Вашенго подошел и встал позади Золи.
— Мы пойдем, — сказал он. — Без принуждения. Я попросил его отозвать милицию. И собак.
Что-то в Золи замерло. Как будто она исчезла. Она знала, что будет. Вашенго свистнул. Элишка вышла на крылечко своей кибитки и сообщила новости остальным. Дети радостно закричали — они не понимали происходящего и надеялись на приключение.
Снег кружился в белой тишине. Золи подошла к своей кибитке и стала ждать.
Медленные шаги, под сапогами хрустит гравий. По земле проходит тень. Она следит за полетом ласточки из-под крыши башни. Ласточка садится на слеги, уложенные бок о бок на земле. Один рабочий из лачуг высокопарно приветствует ее. Она чует недоброе и слышит за спиной тихое бормотание и приглушенный свист. Поток машин редеет, проходит трамвай. Растрескавшийся бетон уступает место навозу, и башни исчезают.

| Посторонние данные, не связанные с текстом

(* ===== verification/PpcAccess.v ===== *)
(** What an access to memory keeps of the processor.

    An access may report an exception and may call the handler of a device's
    register; everything else it does, it does to memory, the TLB, the caches
    and the devices. A relation between the registers before and after that
    admits those two is kept by every access. *)

From S2P Require Import Prelude Memmap PpcCache PpcState PpcBat PpcTlb PpcMmu.
Open Scope Z_scope.

(** Bounds of constants. *)
Ltac widths := first [ unfold inu; cbn; lia | vm_compute; split; congruence ].

(** ** Relations *)

Class AdmitsFaults (R : PowerPCState -> PowerPCState -> Prop) : Prop := {
  admits_order :: PreOrder R;
  admits_spr i v s : R s (put_spr i v s);
  admits_exceptions k s : inu 32 k -> R s (set_Exceptions (Exceptions s .| k) s)
}.

(** What the handlers of device registers and the gather pipe do. *)
Class DevicesAdmit {D : Type} `{MmuHost D} (R : PowerPCState -> PowerPCState -> Prop) : Prop := {
  admits_mmio_Read size a (m : Mmu D) : R (cpu m) (cpu (mmio_Read size a m).2);
  admits_mmio_Write size a v (m : Mmu D) : R (cpu m) (cpu (mmio_Write size a v m));
  admits_GPFifo_Write size v (m : Mmu D) : R (cpu m) (cpu (GPFifo_Write size v m))
}.

(** ** Accesses to memory *)

Section Keeps.
Context {D : Type} (R : PowerPCState -> PowerPCState -> Prop) `{!PreOrder R}.

Definition keeps {A} (x : M D A) : Prop := forall m v m', x m = Done v m' -> R (cpu m) (cpu m').

Lemma keeps_ret A (a : A) : keeps (mret a).
Proof. intros m v m' [= _ <-]. reflexivity. Qed.

Lemma keeps_seq A B (x : M D A) (k : A -> M D B) : keeps x -> (forall a, keeps (k a)) -> keeps (x ≫= k).
Proof.
  intros Hx Hk m v m'. unfold mbind, M_bind. destruct (x m) as [a m1 | |] eqn:E; [| done | done]. intros E'.
  etransitivity; [apply (Hx _ _ _ E) | apply (Hk a _ _ _ E')].
Qed.

Lemma keeps_gets A (f : Mmu D -> A) : keeps (gets f).
Proof. intros m v m' [= _ <-]. reflexivity. Qed.

Lemma keeps_host A (o : option A) : keeps (host o).
Proof. intros m v m'. unfold host. destruct o; [intros [= _ <-]; reflexivity | done]. Qed.

Lemma keeps_stop A (o : outcome D A) : (forall v m, o <> Done v m) -> keeps (fun _ => o).
Proof. intros Ho m v m' E. destruct (Ho _ _ E). Qed.

Lemma keeps_modify (f : Mmu D -> Mmu D) : (forall m, R (cpu m) (cpu (f m))) -> keeps (modify f).
Proof. intros Hf m v m' [= _ <-]. apply Hf. Qed.

Lemma keeps_cond b x : keeps x -> keeps (when b x).
Proof. destruct b; [done |]. intros. apply keeps_ret. Qed.

(** The device is asked, and the processor is left alone. *)
Lemma keeps_device A (f : Mmu D -> A * Mmu D) : (forall m, R (cpu m) (cpu (f m).2)) -> keeps (fun m => let '(a, m) := f m in Done a m).
Proof. intros Hf m v m' E. specialize (Hf m). destruct (f m). injection E as _ <-. exact Hf. Qed.
End Keeps.

(** One step through a program: a lemma of [K], a command, or a case. *)
Ltac keep_access_step :=
  first
  [ assumption | match goal with K : forall _, _ |- _ => apply K end | apply keeps_ret; exact _ | apply keeps_gets; exact _ | apply keeps_host; exact _
  | apply keeps_cond; [exact _ |] | apply keeps_seq; [exact _ | | intros ?] | apply keeps_modify; intros ?
  | apply keeps_stop; discriminate | reflexivity
  | apply admits_spr
  | progress cbv beta zeta | lazymatch goal with |- forall _, _ => intros ? end
  | match goal with
    | |- keeps _ (match ?x with _ => _ end) => destruct x
    | |- ?R _ (if ?b then _ else _) => destruct b
    end ].

(** Extended where the handlers are. *)
Ltac keep_step := keep_access_step.
Ltac keep := repeat keep_step.

Lemma keeps_TranslateAddress {D} R `{!PreOrder R} f a : keeps R (TranslateAddress (D := D) f a).
Proof. unfold TranslateAddress, TranslatePageAddress, use_entry. keep. Qed.

Section Access.
Context {D : Type} `{MmuHost D} (R : PowerPCState -> PowerPCState -> Prop) `{!AdmitsFaults R} `{!DevicesAdmit R}.
Abbreviation keeps := (keeps R).

Lemma keeps_DSI a w : keeps (PpcMmu.GenerateDSIException (D := D) a w).
Proof.
  unfold PpcMmu.GenerateDSIException. keep. cbn [cpu set_cpu].
  etransitivity; [| apply admits_exceptions; widths]. etransitivity; [| apply admits_spr]. apply admits_spr.
Qed.

Lemma keeps_access_efb t x y d : keeps (access_efb t x y d).
Proof. intros m v m'. unfold access_efb. destruct (Video_AccessEFB _ _ _ _ _). intros [= _ <-]. reflexivity. Qed.

Lemma keeps_EFB_Read a : keeps (EFB_Read a).
Proof. pose proof keeps_access_efb. unfold EFB_Read. keep. Qed.

Lemma keeps_EFB_Write v a : keeps (EFB_Write v a).
Proof. pose proof keeps_access_efb. unfold EFB_Write. keep. Qed.

Lemma keeps_mmio_Read size a (f : Z -> Z) : keeps (fun m => let '(v, m') := mmio_Read size a m in Done (f v) m').
Proof.
  intros m v m' E. pose proof (admits_mmio_Read (R := R) size a m) as Hd. destruct (mmio_Read size a m). injection E as _ <-. exact Hd.
Qed.

Lemma keeps_read_physical f size a : keeps (read_physical f size a).
Proof. pose proof keeps_EFB_Read. pose proof keeps_mmio_Read as K. unfold read_physical. keep. Qed.

Lemma keeps_write_physical f size a v : keeps (write_physical f size a v).
Proof.
  pose proof keeps_EFB_Write. unfold write_physical. keep; [apply admits_GPFifo_Write | apply admits_mmio_Write].
Qed.

Lemma keeps_read_crossing fuel f size ea np nt ad tr var : keeps (read_crossing fuel f size ea np nt ad tr var).
Proof.
  pose proof keeps_read_physical. revert ad tr var. induction fuel as [| fuel IH]; intros; cbn [read_crossing]; keep.
Qed.

Lemma keeps_write_crossing n f val ea np nt i tr : keeps (write_crossing n f val ea np nt i tr).
Proof.
  pose proof keeps_write_physical. revert i tr. induction n as [| n IH]; intros; cbn [write_crossing]; keep.
Qed.

Lemma keeps_ReadFromHardware f size a : keeps (ReadFromHardware f size a).
Proof.
  pose proof (keeps_TranslateAddress (D := D) R). pose proof keeps_DSI. pose proof keeps_read_physical. pose proof keeps_read_crossing.
  unfold ReadFromHardware. keep.
Qed.

Lemma keeps_WriteToHardware f size a v : keeps (WriteToHardware f size a v).
Proof.
  pose proof (keeps_TranslateAddress (D := D) R). pose proof keeps_DSI. pose proof keeps_write_physical. pose proof keeps_write_crossing.
  unfold WriteToHardware. keep.
Qed.

Lemma keeps_Memcheck a v w size : keeps (Memcheck a v w size).
Proof.
  intros m u m'. unfold Memcheck. destruct (mem_check _ _ _ _ _ _) as [[] d]; intros [= _ <-]; [apply admits_exceptions; widths | reflexivity].
Qed.

Lemma keeps_reads a : keeps (Read_U8 a) /\ keeps (Read_U16 a) /\ keeps (Read_U32 a) /\ keeps (Read_U64 a) /\ keeps (HostRead_U32 a).
Proof.
  pose proof keeps_ReadFromHardware. pose proof keeps_Memcheck. unfold Read_U8, Read_U16, Read_U32, Read_U64, HostRead_U32. split_and!; keep.
Qed.

Lemma keeps_writes v a : keeps (Write_U8 v a) /\ keeps (Write_U16 v a) /\ keeps (Write_U32 v a) /\ keeps (Write_U64 v a).
Proof.
  pose proof keeps_WriteToHardware. pose proof keeps_Memcheck. unfold Write_U8, Write_U16, Write_U32, Write_U64. split_and!; keep.
Qed.

Lemma keeps_ClearCacheLine a : keeps (ClearCacheLine a).
Proof.
  pose proof (keeps_TranslateAddress (D := D) R). pose proof keeps_DSI. pose proof keeps_write_physical. unfold ClearCacheLine, clear_line. keep.
Qed.

Lemma keeps_lc_to_device n w ca ma i : (forall v a, keeps (w v a)) -> keeps (lc_to_device (D := D) n w ca ma i).
Proof. intros Hw. revert i. induction n as [| n IH]; intros; cbn [lc_to_device]; keep. Qed.

Lemma keeps_device_to_lc n r ca ma i : (forall a, keeps (r a)) -> keeps (device_to_lc (D := D) n r ca ma i).
Proof. intros Hr. revert i. induction n as [| n IH]; intros; cbn [device_to_lc]; keep. Qed.

Lemma keeps_DMA_LCToMemory ma ca n : keeps (DMA_LCToMemory ma ca n).
Proof.
  unfold DMA_LCToMemory. keep.
  - apply keeps_lc_to_device. apply keeps_EFB_Write.
  - apply keeps_lc_to_device. intros. apply keeps_modify. intros. apply admits_mmio_Write.
Qed.

Lemma keeps_DMA_MemoryToLC ca ma n : keeps (DMA_MemoryToLC ca ma n).
Proof.
  unfold DMA_MemoryToLC. keep.
  - apply keeps_device_to_lc. apply keeps_EFB_Read.
  - apply keeps_device_to_lc. intros. apply (keeps_mmio_Read 4 _ u32).
Qed.
End Access.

Местность делается все более редконаселенной, после полудня Золи останавливается в тени старого жестяного навеса.
Она вздрагивает, заметив группу из четырех человек, идущих к ней через дорогу. Постепенно из бесформенной массы вырисовываются силуэты, женский и три детских. Когда люди приближаются, Золи узнает их по походке. Они несут ведра и небольшие свертки, осматриваются в поисках съестного. Дети бегают вокруг женщины, как маленькие темные магниты. Двое скрываются в канаве и появляются снова. Кто-то из них вскрикивает. Фигуры расплываются, как будто она смотрит на них через неровное стекло. Высоко над ними пролетают и кричат гуси.
Один из детей бросается через дорогу к растущим там ивам, трое младших держатся за юбку Конки.
Ужас охватывает Золи и сжимает ей горло. Она постепенно начинает ощущать запах своего тела. Она часто моргает. Запах усиливается, у нее понос, она едва сдерживается.
Конка с детьми подходят ближе. Рыжие волосы, белая кожа, полоса веснушек, как маскарадная маска на глазах и переносице, шрамы на носу.
Первый из них — Бора. Золи слышит цыканье и сразу чувствует плевок на лице. Она не утирает его. Встает, грудь вздымается и опускается, сердце колотится о ребра. В ушах у нее шумит, но никогда она не ощущала такой тишины. Золи стоит неподвижно. Второй ребенок, Магда, подходит тихо, неторопливым шагом. Плевок без звука и яда попадает на плечо пальто. Бормочет проклятие, почти извинение. Золи слышит, как Магда медленно поворачивается к ней спиной — конечно, ведь у нее больная нога. Последний — Порее, старший. Он наклоняется к Золи, и она кожей чувствует его дыхание. От него пахнет миндалем.
— Ведьма, — говорит он. В груди у него хрипит. Плевок попадает точно между бровей.
Снова с дороги доносится крик, призывающий детей. Золи не двигается. Она ждет Конку. В памяти мерцают воспоминания: катание с ледяной горки, озябшее тело укутано, смех под одеялом, все эти детские радости, лед на озере, корзинка со свечами. Спокойствие, думает она, спокойствие. Есть риск потерять опору и свалиться с края. Какого края? Нет никакого края.